Definition ref_account_codec : AccountCodec := {|
  UnmarshalInterface s :=
    if s =?s "eth" then
      inr (AnEthAccount (MkEthAccount (Some (MkBaseAccount "alice" (Some (true, "key1") : option Any) 1 5)) "0xc0de"))
    else if s =?s "vesting" then inr (Retained (("bob", "key2") : retained))
    else inl (ExtErr "unknown account");
  UnpackAny a := inr (if fst (a : bool * string) then LegacyEthSecp256k1 (snd a) else EvmSecp256k1 (snd a));
  NewAny_key k := match k with
                  | EvmSecp256k1 k => inr ((false, k) : Any)
                  | _ => inl (ExtErr "legacy key")
                  end;
  MarshalInterface_base b := inr ("base:" +:+ ba_Address b +:+
    match ba_PubKey b with Some (false, k) => ":" +:+ k | _ => "" end);
  MarshalInterface_retained a := inr ("vesting:" +:+ fst (a : string * string) +:+ ":" +:+ snd a);
  GetPubKey a := Some (LegacyEthSecp256k1 (snd (a : string * string)));
  SetPubKey a k := match k with EvmSecp256k1 k => inr ((fst (a : string * string), "evm-" +:+ k) : retained) | _ => inl (ExtErr "key") end;
|}.
#[local] Existing Instance ref_account_codec.

(** x/erc20 with room for two pairs *)
Definition pair_at (s : gmap string string) (k : string) : option Erc20Pair :=
  match s !! k with
  | Some "M" => Some (MkErc20Pair "0xa" k OWNER_MODULE)
  | Some "E" => Some (MkErc20Pair "0xb" k OWNER_EXTERNAL)
  | _ => None
  end.
Definition pairs_of (s : gmap string string) : list Erc20Pair := omap (pair_at s) ["auoc"; "ubtc"].
Definition delete_pair (s : gmap string string) (p : Erc20Pair) : gmap string string :=
  if decide (ep_Denom p ∈ ["auoc"; "ubtc"]) then delete (ep_Denom p) s else s.

Definition box0 : Toolbox := MkToolbox (fun _ => true) (fun _ => false) true
  (fun p _ => inr (EvmDenom p)) (fun _ => None) pairs_of delete_pair.

Lemma pair_at_denom s k p : pair_at s k = Some p -> ep_Denom p = k.
Proof.
  unfold pair_at. destruct (s !! k) as [x|]; [|done].
  repeat match goal with |- context [match ?t with _ => _ end] => destruct t; try done end; by intros [= <-].
Qed.

Lemma pairs_of_spec s :
  pairs_of s = match pair_at s "auoc", pair_at s "ubtc" with
               | Some p, Some q => [p; q] | Some p, None => [p] | None, Some q => [q] | None, None => [] end.
Proof. unfold pairs_of. cbn. by destruct (pair_at s "auoc"), (pair_at s "ubtc"). Qed.

Lemma pair_at_delete s k k' : pair_at (delete k s) k' = if decide (k = k') then None else pair_at s k'.
Proof.
  unfold pair_at. case_decide as E; [by rewrite E, lookup_delete_eq|by rewrite lookup_delete_ne].
Qed.

Lemma box0_laws : box_laws box0 (fun _ => True).
Proof.
  split; cbn -[pairs_of delete_pair].
  - intros s s' Hs. rewrite !pairs_of_spec. unfold pair_at. by rewrite !Hs.
  - intros s _. rewrite pairs_of_spec.
    destruct (pair_at s "auoc") as [p|] eqn:E1, (pair_at s "ubtc") as [q|] eqn:E2; try apply NoDup_singleton; [|apply NoDup_nil_2].
    apply NoDup_cons. split; [|apply NoDup_singleton]. intros ->%list_elem_of_singleton.
    apply pair_at_denom in E1, E2. congruence.
  - intros s p _. rewrite !pairs_of_spec. unfold delete_pair. intros Hp.
    assert (pair_at s "auoc" = Some p \/ pair_at s "ubtc" = Some p) as [Ep|Ep].
    { revert Hp. destruct (pair_at s "auoc"), (pair_at s "ubtc"); rewrite ?elem_of_cons, ?elem_of_nil; naive_solver. }
    all: rewrite (pair_at_denom _ _ _ Ep), decide_True by (repeat (first [left|right])); rewrite !pair_at_delete, Ep; cbn.
    + destruct (pair_at s "ubtc") as [q|] eqn:Eq; rewrite !filter_cons, ?filter_nil; cbn.
      * rewrite (decide_False (P := p <> p)) by naive_solver. rewrite (decide_True (P := q <> p)); [done|].
        intros ->. apply pair_at_denom in Ep, Eq. congruence.
      * by rewrite (decide_False (P := p <> p)) by naive_solver.
    + destruct (pair_at s "auoc") as [q|] eqn:Eq; rewrite !filter_cons, ?filter_nil; cbn.
      * rewrite (decide_False (P := p <> p)) by naive_solver. rewrite (decide_True (P := q <> p)); [done|].
        intros ->. apply pair_at_denom in Ep, Eq. congruence.
      * by rewrite (decide_False (P := p <> p)) by naive_solver.
  - done.
  - intros s p k Hk. unfold delete_pair. case_decide as Hp; [|done]. apply lookup_delete_ne. intros <-.
    apply elem_of_cons in Hp as [E|[E|E%elem_of_nil]%elem_of_cons]; [..|done]; rewrite E in Hk; discriminate.
Qed.

(** ** The run *)

Definition legacy_state : VState := MkVState None (MkVmParams "auptick" [] false 0 None tt) None (RefBank.MkBank ∅ [])
  {["alice" := "eth"; "bob" := "vesting"]} ∅ (MkErc20Params true true)
  {["auoc" := "M"; "ubtc" := "E"; String "004" "channel-0/7" := "x"]} empty_erc empty_cw "nft-transfer"
  {["erc721/EnableErc721" := "false"; "erc721/EnableEVMHook" := "true"; "gov/deposit" := "1"]}.

Definition run_v040 : outcome VState error unit :=
  v040_upgradeHandler (fun vm : unit => mret vm) box0 "uptick_117-1" tt legacy_state.

Lemma v040_migrates_state_witness :
  exists r v', run_v040 = Ok r v' /\
    pairs_of (v_erc20 v') = [MkErc20Pair "0xb" "ubtc" OWNER_EXTERNAL] /\
    GetParams (v_erc721 v') = NewParams false true /\ v_params v' !! "gov/deposit" = Some "1" /\
    v_params v' !! "erc721/EnableErc721" = None /\ v_erc20 v' !! String "004" "channel-0/7" = None /\
    exists bz, v_auth v' !! "alice" = Some bz /\ migrated_account "alice" "eth" bz.
Proof.
  assert (is_ok run_v040 = true) as Hok by (vm_compute; reflexivity).
  unfold run_v040 in *. destruct (v040_upgradeHandler _ _ _ _ _) as [r v2|e v2|] eqn:E; [|discriminate..].
  exists r, v2. split; [done|].
  destruct (v040_migrates_state (fun vm : unit => mret vm) box0 (fun _ => True) "uptick_117-1" tt legacy_state r v2 box0_laws I E)
    as (v' & Hd & [_ ->]%mret_ok). clear E Hok.
  split; [exact (vd_pairs _ _ _ _ Hd)|]. split; [exact (proj2 (vd_erc721 _ _ _ _ Hd))|].
  split; [rewrite (vd_params _ _ _ _ Hd); reflexivity|]. split; [rewrite (vd_params _ _ _ _ Hd); reflexivity|].
  split; [rewrite (vd_provenance _ _ _ _ Hd); reflexivity|].
  exact (proj1 (vd_accounts _ _ _ _ Hd "alice")).
Defined.
End V040Run.

(** * Export *)
Section ExportRun.
Import AppExport.
Open Scope go_scope.
Open Scope list_scope.

#[local] Existing Instances ref_eth ref_sdk ref_nft ref_evm ref_wasm_state collection_codec ref_fmt.
#[local] Existing Instances erc721_codec cw721_codec ref_bank.

Definition ref_bank_genesis : BankGenesisLib := {| bank_genesis_rest := unit |}.
#[local] Existing Instance ref_bank_genesis.

(** The voucher as ibc-go writes it, and a coin that is fine *)
Definition bad_md : Metadata :=
  MkMetadata "IBC token" [Some (MkDenomUnit "auoc" 0 [])] "ibc/AA" "transfer/channel-0/auoc" "auoc" "AUOC" "" "".
Definition good_md : Metadata :=
  MkMetadata "" [Some (MkDenomUnit "auptick" 0 []); Some (MkDenomUnit "uptick" 18 [])] "auptick" "uptick" "Uptick" "UPTICK" "" "".

Definition bank_gen0 : @BankGenesis ref_bank_genesis := @MkBankGenesis ref_bank_genesis [bad_md; good_md] tt.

EXERCISE OBJECTIVE:
The answer should consist only of the lines from the line containing "End V040Run." through the final line of the listing above, reproduced exactly.

EXPECTED ANSWER:
End V040Run.

(** * Export *)
Section ExportRun.
Import AppExport.
Open Scope go_scope.
Open Scope list_scope.

#[local] Existing Instances ref_eth ref_sdk ref_nft ref_evm ref_wasm_state collection_codec ref_fmt.
#[local] Existing Instances erc721_codec cw721_codec ref_bank.

Definition ref_bank_genesis : BankGenesisLib := {| bank_genesis_rest := unit |}.
#[local] Existing Instance ref_bank_genesis.

(** The voucher as ibc-go writes it, and a coin that is fine *)
Definition bad_md : Metadata :=
  MkMetadata "IBC token" [Some (MkDenomUnit "auoc" 0 [])] "ibc/AA" "transfer/channel-0/auoc" "auoc" "AUOC" "" "".
Definition good_md : Metadata :=
  MkMetadata "" [Some (MkDenomUnit "auptick" 0 []); Some (MkDenomUnit "uptick" 18 [])] "auptick" "uptick" "Uptick" "UPTICK" "" "".

Definition bank_gen0 : @BankGenesis ref_bank_genesis := @MkBankGenesis ref_bank_genesis [bad_md; good_md] tt.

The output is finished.